'''

Lemma perform_step op st st' res :
  WorkInv (tx_kv st) -> perform op st = Ok (st', res) -> op_step op (tx_kv st) (tx_kv st') res.
Proof.
  intros HI E. destruct op as [index|now o n change|clock class bucket owner lease|now w|now delayed w failure|now scheduled w|now excluded w reason];
    simpl in E.
  - apply tx_bind_ok in E as (s1 & [] & E & [-> ->]%tx_ret_ok). by eapply initialize_step.
  - apply tx_bind_ok in E as (s1 & r & E & [-> ->]%tx_ret_ok). by eapply schedule_step.
  - destruct (claimBucket_step _ _ _ _ _ _ _ _ HI E) as [I S P C O R].
    assert (forall o n, counter (tx_kv st') (searchGenerationKey o n) = counter (tx_kv st) (searchGenerationKey o n)) as Hc
      by (intros o n; unfold counter; by rewrite C).
    split; [done|intros o n; by left| |exact O]. intros Hcur. by eapply current_less.
  - apply tx_bind_ok in E as (s1 & [] & E & [-> ->]%tx_ret_ok). unfold Yield in E. apply tx_bind_ok in E as (s2 & r & Ev & E).
    destruct (verifyClaim_ok _ _ _ _ _ HI Ev) as [-> _]. eapply item_step; [by eapply clear_claim_on_item|].
    intros w' Hw' [Hl|Hl] Hi; apply Hl; [done|]. by apply (verified_elsewhere _ _ _ _ _ _ HI Hw' Ev).
  - apply tx_bind_ok in E as (s1 & out & E & [-> ->]%tx_ret_ok). unfold Release in E. apply tx_bind_ok in E as (s2 & r & Ev & E).
    destruct (verifyClaim_ok _ _ _ _ _ HI Ev) as [-> _]. eapply item_step; [by eapply recordFailure_on_item|].
    intros w' Hw' [Hl|Hl] Hi; apply Hl; [done|]. by apply (verified_elsewhere _ _ _ _ _ _ HI Hw' Ev).
  - apply tx_bind_ok in E as (s1 & [] & E & [-> ->]%tx_ret_ok). unfold Restart in E. apply tx_bind_ok in E as (s2 & r & Ev & E).
    destruct (verifyClaim_ok _ _ _ _ _ HI Ev) as [-> _].
    apply tx_bind_ok in E as (s3 & [] & Ec & E). apply tx_bind_ok in E as (s4 & rec & Es & [-> _]%tx_ret_ok).
    pose proof (clear_claim_on_item _ _ _ _ HI Ec) as Hc. pose proof (schedule_step _ _ _ _ _ _ _ (oi_inv _ _ _ Hc) Es) as Hs.
    eapply reschedule_step; [exact Hc|exact Hs|by split_and!; [apply Hs|..]|].
    intros w' Hw' [Hl|[Hcl Hl]] Hn; apply Hl; [done|]. apply (verified_elsewhere _ _ _ _ _ _ HI Hw' Ev), not_same_item; done.
  - apply tx_bind_ok in E as (s1 & [] & E & [-> ->]%tx_ret_ok). unfold Exclude in E. apply tx_bind_ok in E as (s2 & r & Ev & E).
    destruct (verifyClaim_ok _ _ _ _ _ HI Ev) as (-> & Hp & _). unfold excludeNode in E. cbv zeta in E.
    apply tx_bind_ok in E as (s2 & [] & [-> _]%ensure_ok & E).
    apply tx_bind_ok in E as (s3 & [] & Ec & E). pose proof (clearSearchWork_on_item _ _ _ _ _ HI Hp Ec) as Hc.
    apply tx_bind_ok in E as (s4 & [] & Ee & E).
    assert (quiet (tx_kv s3) (tx_kv s4)) as Hq.
    { eapply (quiet_touches ["search_error"; "search_attempt"]); [| |apply Hc|exact Ee]; [touch|unfold queue_families; set_solver]. }
    pose proof (on_item_quiet _ _ _ _ Hc Hq) as Hc4.
    apply tx_bind_ok in E as (s5 & rec & Es & E). pose proof (schedule_step _ _ _ _ _ _ _ (oi_inv _ _ _ Hc4) Es) as Hs.
    eapply reschedule_step; [exact Hc4|exact Hs| |].
    + eapply (quiet_touches ["search_access"; "search_exclusion"]); [| |apply Hs|exact E];
        [unfold readAccessRecord; touch|unfold queue_families; set_solver].
    + intros w' Hw' [Hl|[Hcl Hl]] Hn; apply Hl; [done|]. apply (verified_elsewhere _ _ _ _ _ _ HI Hw' Ev), not_same_item; done.
Qed.

(** ** Runs *)

Lemma run_holds s ops s' w :
  queue_run s ops s' -> WorkInv s -> holds s w -> Forall (leaves_alone w) ops.*1 ->
  WorkInv s' /\ holds s' w /\ forall op w', (op, Some w') ∈ ops -> item w' <> item w.
Proof.
  induction 1 as [s|op s st res ops s' E _ IH|op s e ops s' E _ IH]; intros HI Hw Hall.
  - split_and!; [done|done|]. intros op w' Hin. set_solver.
  - apply Forall_cons in Hall as [Hop Hall]. apply perform_step in E as [I R _ H]; [|done]. destruct (H w Hw Hop) as [Hw1 Hne].
    destruct (IH I Hw1 Hall) as (HI' & Hw' & Hres). split_and!; [done|done|].
    intros op' w' [[= -> <-]|Hin]%elem_of_cons; eauto.
  - apply Forall_cons in Hall as [_ Hall]. destruct (IH HI Hw Hall) as (HI' & Hw' & Hres). split_and!; [done|done|].
    intros op' w' [[=]|Hin]%elem_of_cons; eauto.
Qed.

Lemma run_rises s ops s' o n z :
  queue_run s ops s' -> WorkInv s -> counter s (searchGenerationKey o n) = Ok z ->
  WorkInv s' /\ exists z', counter s' (searchGenerationKey o n) = Ok z' /\ (z <= z')%Z.
Proof.
  intros Hr. revert z. induction Hr as [s|op s st res ops s' E _ IH|op s e ops s' E _ IH]; intros z HI Hz; [|apply perform_step in E as [I R _ _]; [|done]|eauto].
  - split; [done|]. exists z. split; [done|lia].
  - destruct (R o n) as [Hc|(z1 & Hz1 & Hc)].
    + destruct (IH z I ltac:(by rewrite Hc)) as (HI' & z' & Hz' & Hle). eauto.
    + cbn [tx_kv] in Hz1. rewrite Hz in Hz1. injection Hz1 as <-. destruct (IH (z + 1)%Z I ltac:(by rewrite Hc)) as (HI' & z' & Hz' & Hle).
      split; [done|]. exists z'. split; [done|lia].
Qed.


Definition owned (w : Work) (op : queueOp) : Prop :=
  match op with
  | OpYield _ w' | OpRelease _ _ w' _ | OpRestart _ _ w' | OpExclude _ _ w' _ => w' = w
  | _ => False
  end.

Lemma owned_verifies w op st st' res : owned w op -> perform op st = Ok (st', res) -> exists now s1 r, verifyClaim now w st = Ok (s1, r).
Proof.
  destruct op; simpl; try done; intros <- (s1 & a & E & _)%tx_bind_ok;
    apply tx_bind_ok in E as (s2 & r & E & _); eauto.
Qed.


(** The claim record a failure leaves: no worker owns it. *)
Definition backed_off (w : Work) (until : gotime) : Work :=
  mkLeased (wk_OrgID w) (wk_NodeID w) (wk_Generation w) (wk_Revision w) (wk_Projection w) (wk_Cursor w) (wk_Ordinal w) (wk_Phase w)
    (wk_Deleted w) (wk_EnqueuedAt w) EmptyString until (wk_Class w) (wk_Target w) (wk_Mirror w).

Definition retry_time (delayed : gotime) (failure : Failure) : gotime := (delayed + Z.max searchRetryDelay (fa_RetryAfter failure))%Z.

Lemma recordFailure_holds now delayed w failure st st1 r st' out :
  WorkInv (tx_kv st) -> verifyClaim now w st = Ok (st1, r) -> recordFailure delayed w failure st = Ok (st', out) ->
  holds (tx_kv st') (backed_off w (retry_time delayed failure)).
Proof.
  intros HI Ev E. destruct (verifyClaim_ok _ _ _ _ _ HI Ev) as (_ & Hp & Hg & Hc & _ & _ & _ & Hs).
  assert (touches ["search_attempt"; "search_pending_write"; "search_error"; "search_claim"] (recordFailure delayed w failure)) as Ht.
  { unfold recordFailure, countFailure, recordPendingWrite, adoptPendingWrite, storePendingWrite, incrementSearchCounter,
      writeSearchCounter, readSearchCounter, readPendingWrite. touch. }
  destruct (WorkInv_untouched _ _ _ _ _ Ht ltac:(set_solver) ltac:(set_solver) E HI) as [_ Hp'].
  destruct (Ht _ _ _ E) as [Hk _]. split; cbn.
  - exists r. by rewrite Hp'.
  - rewrite <-Hc. unfold counter. by rewrite Hk by (simpl; set_solver).
  - unfold recordFailure in E. apply tx_bind_ok in E as (s1 & o1 & _ & E). apply tx_bind_ok in E as (s2 & [] & _ & E).
    apply tx_bind_ok in E as (s3 & [] & _ & E). apply tx_bind_ok in E as (s4 & [] & Eset & [-> _]%tx_ret_ok).
    apply modify_ok in Eset. subst s4. unfold claim_of, bytes_of. cbn [tx_kv]. rewrite fget_set, decide_True by done. done.
  - unfold scope_of, bytes_of in *. by rewrite !Hk by (simpl; set_solver).
Qed.

Lemma recordFailure_counts now w failure st st' out :
  recordFailure now w failure st = Ok (st', out) ->
  if fa_Counted failure
  then exists z, counter (tx_kv st) (searchAttemptKey (wk_Class w) (wk_OrgID w) (wk_NodeID w)) = Ok z /\
         fo_Attempts out = (z + 1)%Z /\ fo_LimitCrossed out = bool_decide ((z + 1)%Z = searchFailureLimit)
  else out = mkOutcome false 0 EmptyString.
Proof.
  intros E. unfold recordFailure in E. apply tx_bind_ok in E as (s1 & o1 & E1 & E).
  assert (out = o1) as ->. { tx_inv1 E. done. } clear E.
  destruct (fa_Counted failure); [|by apply tx_ret_ok in E1 as [_ ->]].
  unfold countFailure in E1. apply tx_bind_ok in E1 as (s2 & z & (z0 & Hz & -> & _)%incrementSearchCounter_ok & E1).
  exists z0. destruct (z0 + 1 =? searchFailureLimit)%Z eqn:El; apply tx_ret_ok in E1 as [_ ->]; split_and!; try done;
    cbn [fo_LimitCrossed]; symmetry; [apply bool_decide_eq_true|apply bool_decide_eq_false]; lia.
Qed.



End spec.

'''

Looking at the entries above, can you reproduce exactly the lines from the one that holds "Hz' & Hle). eauto." through the one that holds "- exists r. by rewrite Hp'.", and only those?

Response box:
    + destruct (IH z I ltac:(by rewrite Hc)) as (HI' & z' & Hz' & Hle). eauto.
    + cbn [tx_kv] in Hz1. rewrite Hz in Hz1. injection Hz1 as <-. destruct (IH (z + 1)%Z I ltac:(by rewrite Hc)) as (HI' & z' & Hz' & Hle).
      split; [done|]. exists z'. split; [done|lia].
Qed.


Definition owned (w : Work) (op : queueOp) : Prop :=
  match op with
  | OpYield _ w' | OpRelease _ _ w' _ | OpRestart _ _ w' | OpExclude _ _ w' _ => w' = w
  | _ => False
  end.

Lemma owned_verifies w op st st' res : owned w op -> perform op st = Ok (st', res) -> exists now s1 r, verifyClaim now w st = Ok (s1, r).
Proof.
  destruct op; simpl; try done; intros <- (s1 & a & E & _)%tx_bind_ok;
    apply tx_bind_ok in E as (s2 & r & E & _); eauto.
Qed.


(** The claim record a failure leaves: no worker owns it. *)
Definition backed_off (w : Work) (until : gotime) : Work :=
  mkLeased (wk_OrgID w) (wk_NodeID w) (wk_Generation w) (wk_Revision w) (wk_Projection w) (wk_Cursor w) (wk_Ordinal w) (wk_Phase w)
    (wk_Deleted w) (wk_EnqueuedAt w) EmptyString until (wk_Class w) (wk_Target w) (wk_Mirror w).

Definition retry_time (delayed : gotime) (failure : Failure) : gotime := (delayed + Z.max searchRetryDelay (fa_RetryAfter failure))%Z.

Lemma recordFailure_holds now delayed w failure st st1 r st' out :
  WorkInv (tx_kv st) -> verifyClaim now w st = Ok (st1, r) -> recordFailure delayed w failure st = Ok (st', out) ->
  holds (tx_kv st') (backed_off w (retry_time delayed failure)).
Proof.
  intros HI Ev E. destruct (verifyClaim_ok _ _ _ _ _ HI Ev) as (_ & Hp & Hg & Hc & _ & _ & _ & Hs).
  assert (touches ["search_attempt"; "search_pending_write"; "search_error"; "search_claim"] (recordFailure delayed w failure)) as Ht.
  { unfold recordFailure, countFailure, recordPendingWrite, adoptPendingWrite, storePendingWrite, incrementSearchCounter,
      writeSearchCounter, readSearchCounter, readPendingWrite. touch. }
  destruct (WorkInv_untouched _ _ _ _ _ Ht ltac:(set_solver) ltac:(set_solver) E HI) as [_ Hp'].
  destruct (Ht _ _ _ E) as [Hk _]. split; cbn.
  - exists r. by rewrite Hp'.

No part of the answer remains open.